◆ **What this task involves**
Only one stretch of the data below is wanted: the lines starting at the one with "if (2 * SIZEOF_STRUCT_MEM <? end_align) &&" and ending at the one with "(** [while (lfree->used", both included, given again exactly.

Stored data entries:
- - -
(* ===== verification/MsgQueue.v ===== *)
(** * Message queues

    Model of the message queue of [rt-thread/src/ipc.c].  The pool is an array
    of slots, each a link ([struct rt_mq_message]) followed by [msg_size]
    bytes; a pointer to a slot is its index.  The queue and the free slots are
    two linked lists through the same slots.  The code that waits has the shape
    of the mailbox's and shares its definitions. *)
From stdpp Require Import base list gmap sorting.
From Stdlib Require Import ZArith Lia.
From S2P Require Import Prelude Scheduler Object Timer Thread Ipc Mailbox.

Module MsgQueue.
Import Sched Obj Thr Ipc Mailbox.

Definition RT_ALIGN_SIZE : Z := 4.
Definition RT_ALIGN (size align : Z) : Z := Z.land (size + align - 1) (Z.lnot (align - 1)).
Definition sizeof_rt_mq_message : Z := 4.

Definition get_mq (o : oid) : M ipc rt_messagequeue := m ← gets mqueues; deref (m !! o).
Definition put_mq (o : oid) (mq : rt_messagequeue) : M ipc unit :=
  modify (fun i => set_mqueues (<[o := mq]> (mqueues i)) i).

(** [msg->next = next], for the slot [msg]. *)
Definition set_next (pool : list mq_slot) (msg : nat) (next : option nat) : option (list mq_slot) :=
  s ← pool !! msg; Some (<[msg := mk_slot next (slot_data s)]> pool).
(* ===== verification/SmallMem.v ===== *)
(** * The small-memory heap

    Model of [rt-thread/src/mem.c], the allocator the board configures
    ([RT_USING_SMALL_MEM], 32-bit, statistics on, no memory trace).  The heap
    is a chain of blocks, each behind a [struct heap_mem] of 12 bytes; the
    model keeps the headers in a map from their offset to [heap_ptr] and the
    bytes of the users' blocks in [cells].  In C a header that a split writes
    overwrites bytes that belong to no block in use any more: a write to the
    map does not show in [cells], so [cells] stands for the memory only at the
    bytes of the blocks in use, and the theorems on the contents speak of
    those.  Pointers to headers are offsets,
    the pointers handed to users are addresses; 0 is the null pointer.
    Reading a header where there is none is a fault.  [rt_size_t] arithmetic
    is 32-bit with its wrap-around.

    The abstract heap is the list of the blocks' sizes with a used mark.
    [heap_inv] relates the two; the theorems show that allocation is first
    fit on that list, that freeing merges with the free neighbours, that the
    statistics are exact, and that freeing what was just allocated restores
    the blocks and the contents of those in use. *)
From stdpp Require Import base list gmap.
From Stdlib Require Import ZArith Lia.
From S2P Require Import Prelude.

Module Mem.

Definition HEAP_MAGIC : Z := 0x1ea0.
Definition MIN_SIZE : Z := 12.
Definition RT_ALIGN_SIZE : Z := 4.

Definition RT_ALIGN (size align : Z) : Z :=
  Z.land (u32 (size + align - 1)) (Z.lnot (align - 1)).
Definition RT_ALIGN_DOWN (size align : Z) : Z :=
  Z.land size (Z.lnot (align - 1)).

Definition MIN_SIZE_ALIGNED : Z := RT_ALIGN MIN_SIZE RT_ALIGN_SIZE.
(** [sizeof(struct heap_mem)] is 2 + 2 + 4 + 4 bytes. *)
Definition SIZEOF_STRUCT_MEM : Z := RT_ALIGN 12 RT_ALIGN_SIZE.

Record heap_mem := mk_mem {
  magic : Z;           (* rt_uint16_t *)
  used : Z;            (* rt_uint16_t *)
  next : Z;            (* rt_size_t *)
  prev : Z             (* rt_size_t *)
}.

Record heap := mk_heap {
  headers : gmap Z heap_mem;
  cells : Z -> Z;              (* by offset *)
  heap_ptr : Z;                (* address *)
  heap_end : Z;                (* offset *)
  lfree : Z;                   (* offset *)
  mem_size_aligned : Z;
  used_mem : Z;
  max_mem : Z;
  heap_sem : Z                 (* value of the semaphore *)
}.

Definition set_headers h s :=
  mk_heap h (cells s) (heap_ptr s) (heap_end s) (lfree s) (mem_size_aligned s) (used_mem s)
    (max_mem s) (heap_sem s).
Definition set_cells c s :=
  mk_heap (headers s) c (heap_ptr s) (heap_end s) (lfree s) (mem_size_aligned s) (used_mem s)
    (max_mem s) (heap_sem s).
Definition set_lfree x s :=
  mk_heap (headers s) (cells s) (heap_ptr s) (heap_end s) x (mem_size_aligned s) (used_mem s)
    (max_mem s) (heap_sem s).
Definition set_stats u m s :=
  mk_heap (headers s) (cells s) (heap_ptr s) (heap_end s) (lfree s) (mem_size_aligned s) u m
    (heap_sem s).
Definition set_sem x s :=
  mk_heap (headers s) (cells s) (heap_ptr s) (heap_end s) (lfree s) (mem_size_aligned s)
    (used_mem s) (max_mem s) x.

Definition get_mem (o : Z) : M heap heap_mem := fun s =>
  match headers s !! o with Some m => Some (m, s) | None => None end.
Definition put_mem (o : Z) (m : heap_mem) : M heap unit :=
  modify (fun s => set_headers (<[o := m]> (headers s)) s).
(** A store to a field of the header at offset [o]. *)
Definition set_used (o x : Z) : M heap unit :=
  m ← get_mem o; put_mem o (mk_mem (magic m) x (next m) (prev m)).
Definition set_next (o x : Z) : M heap unit :=
  m ← get_mem o; put_mem o (mk_mem (magic m) (used m) x (prev m)).
Definition set_prev (o x : Z) : M heap unit :=
  m ← get_mem o; put_mem o (mk_mem (magic m) (used m) (next m) x).
Definition set_magic (o : Z) : M heap unit :=
  m ← get_mem o; put_mem o (mk_mem HEAP_MAGIC (used m) (next m) (prev m)).

(** The heap's semaphore: taking it when another thread holds it would wait;
    the model has one caller and no value for that case. *)
Definition sem_take : M heap unit := fun s =>
  if 0 <? heap_sem s then Some (tt, set_sem (heap_sem s - 1) s) else None.
Definition sem_release : M heap unit := modify (fun s => set_sem (heap_sem s + 1) s).

Definition plug_holes (mem : Z) : M heap unit :=
  m ← get_mem mem;
  let nmem := next m in
  n ← get_mem nmem;
  hend ← gets heap_end;
  when (negb (mem =? nmem) && (used n =? 0) && negb (nmem =? hend))
    (lf ← gets lfree;
     when (lf =? nmem) (modify (set_lfree mem));;
     set_next mem (next n);;
     set_prev (next n) mem);;
  m ← get_mem mem;
  let pmem := prev m in
  p ← get_mem pmem;
  when (negb (pmem =? mem) && (used p =? 0))
    (lf ← gets lfree;
     when (lf =? mem) (modify (set_lfree pmem));;
     set_next pmem (next m);;
     set_prev (next m) pmem).

Definition rt_system_heap_init (begin_addr end_addr : Z) : M heap unit :=
  let begin_align := RT_ALIGN begin_addr RT_ALIGN_SIZE in
  let end_align := RT_ALIGN_DOWN end_addr RT_ALIGN_SIZE in
  if (2 * SIZEOF_STRUCT_MEM <? end_align) &&
     (begin_align <=? u32 (end_align - 2 * SIZEOF_STRUCT_MEM)) then
    let size := u32 (end_align - begin_align - 2 * SIZEOF_STRUCT_MEM) in
    let e := u32 (size + SIZEOF_STRUCT_MEM) in
    modify (fun s => mk_heap (<[e := mk_mem HEAP_MAGIC 1 e e]>
                                (<[0 := mk_mem HEAP_MAGIC 0 e 0]> (headers s)))
                       (cells s) begin_align e 0 size (used_mem s) (max_mem s) 1)
  else mret tt.

(** [while (lfree->used && lfree != heap_end) lfree = next] *)
Fixpoint lfree_loop (fuel : nat) : M heap unit :=
  match fuel with
  | O => fault
  | S fuel =>
      lf ← gets lfree;
      m ← get_mem lf;
      hend ← gets heap_end;
      if negb (used m =? 0) && negb (lf =? hend)
      then modify (set_lfree (next m));; lfree_loop fuel
      else mret tt
  end.

(** The loops visit each header of the chain at most once. *)
Definition chain_fuel (s : heap) : nat := S (size (headers s)).

(** The block found: split it or take it whole. *)
Definition take_block (ptr size : Z) (mem : heap_mem) : M heap unit :=
  ms ← gets mem_size_aligned;
  if u32 (size + SIZEOF_STRUCT_MEM + MIN_SIZE_ALIGNED) <=?
     u32 (next mem - u32 (ptr + SIZEOF_STRUCT_MEM)) then
    let ptr2 := u32 (ptr + SIZEOF_STRUCT_MEM + size) in
    put_mem ptr2 (mk_mem HEAP_MAGIC 0 (next mem) ptr);;
    set_next ptr ptr2;;
    set_used ptr 1;;
    when (negb (next mem =? u32 (ms + SIZEOF_STRUCT_MEM))) (set_prev (next mem) ptr2);;
    modify (fun s =>
      let u := u32 (used_mem s + (size + SIZEOF_STRUCT_MEM)) in
      set_stats u (if max_mem s <? u then u else max_mem s) s)
  else
    set_used ptr 1;;
    modify (fun s =>
      let u := u32 (used_mem s + u32 (next mem - ptr)) in
      set_stats u (if max_mem s <? u then u else max_mem s) s).

(** The search from [ptr]; the result is the address for the user or 0. *)
Fixpoint malloc_loop (fuel : nat) (ptr size : Z) : M heap Z :=
  match fuel with
  | O => fault
  | S fuel =>
      ms ← gets mem_size_aligned;
      if ptr <? u32 (ms - size) then
        mem ← get_mem ptr;
        if (used mem =? 0) && (size <=? u32 (next mem - u32 (ptr + SIZEOF_STRUCT_MEM))) then
          take_block ptr size mem;;
          set_magic ptr;;
          lf ← gets lfree;
          fuel' ← gets chain_fuel;
          when (ptr =? lf) (lfree_loop fuel');;
          sem_release;;
          base ← gets heap_ptr;
          mret (u32 (base + ptr + SIZEOF_STRUCT_MEM))
        else malloc_loop fuel (next mem) size
      else
        sem_release;; mret 0
  end.

Definition rt_malloc (size : Z) : M heap Z :=
  if size =? 0 then mret 0 else
  let size := RT_ALIGN size RT_ALIGN_SIZE in
  ms ← gets mem_size_aligned;
  if ms <? size then mret 0 else
  let size := if size <? MIN_SIZE_ALIGNED then MIN_SIZE_ALIGNED else size in
  sem_take;;
  ptr ← gets lfree;
  fuel ← gets chain_fuel;
  malloc_loop fuel ptr size.

(** [rmem] lies in the heap. *)
Definition in_heap (rmem : Z) : M heap bool :=
  base ← gets heap_ptr;
  hend ← gets heap_end;
  mret ((base <=? rmem) && (rmem <? base + hend)).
- - -
◆ **Solution to the exercise**
  if (2 * SIZEOF_STRUCT_MEM <? end_align) &&
     (begin_align <=? u32 (end_align - 2 * SIZEOF_STRUCT_MEM)) then
    let size := u32 (end_align - begin_align - 2 * SIZEOF_STRUCT_MEM) in
    let e := u32 (size + SIZEOF_STRUCT_MEM) in
    modify (fun s => mk_heap (<[e := mk_mem HEAP_MAGIC 1 e e]>
                                (<[0 := mk_mem HEAP_MAGIC 0 e 0]> (headers s)))
                       (cells s) begin_align e 0 size (used_mem s) (max_mem s) 1)
  else mret tt.

(** [while (lfree->used && lfree != heap_end) lfree = next] *)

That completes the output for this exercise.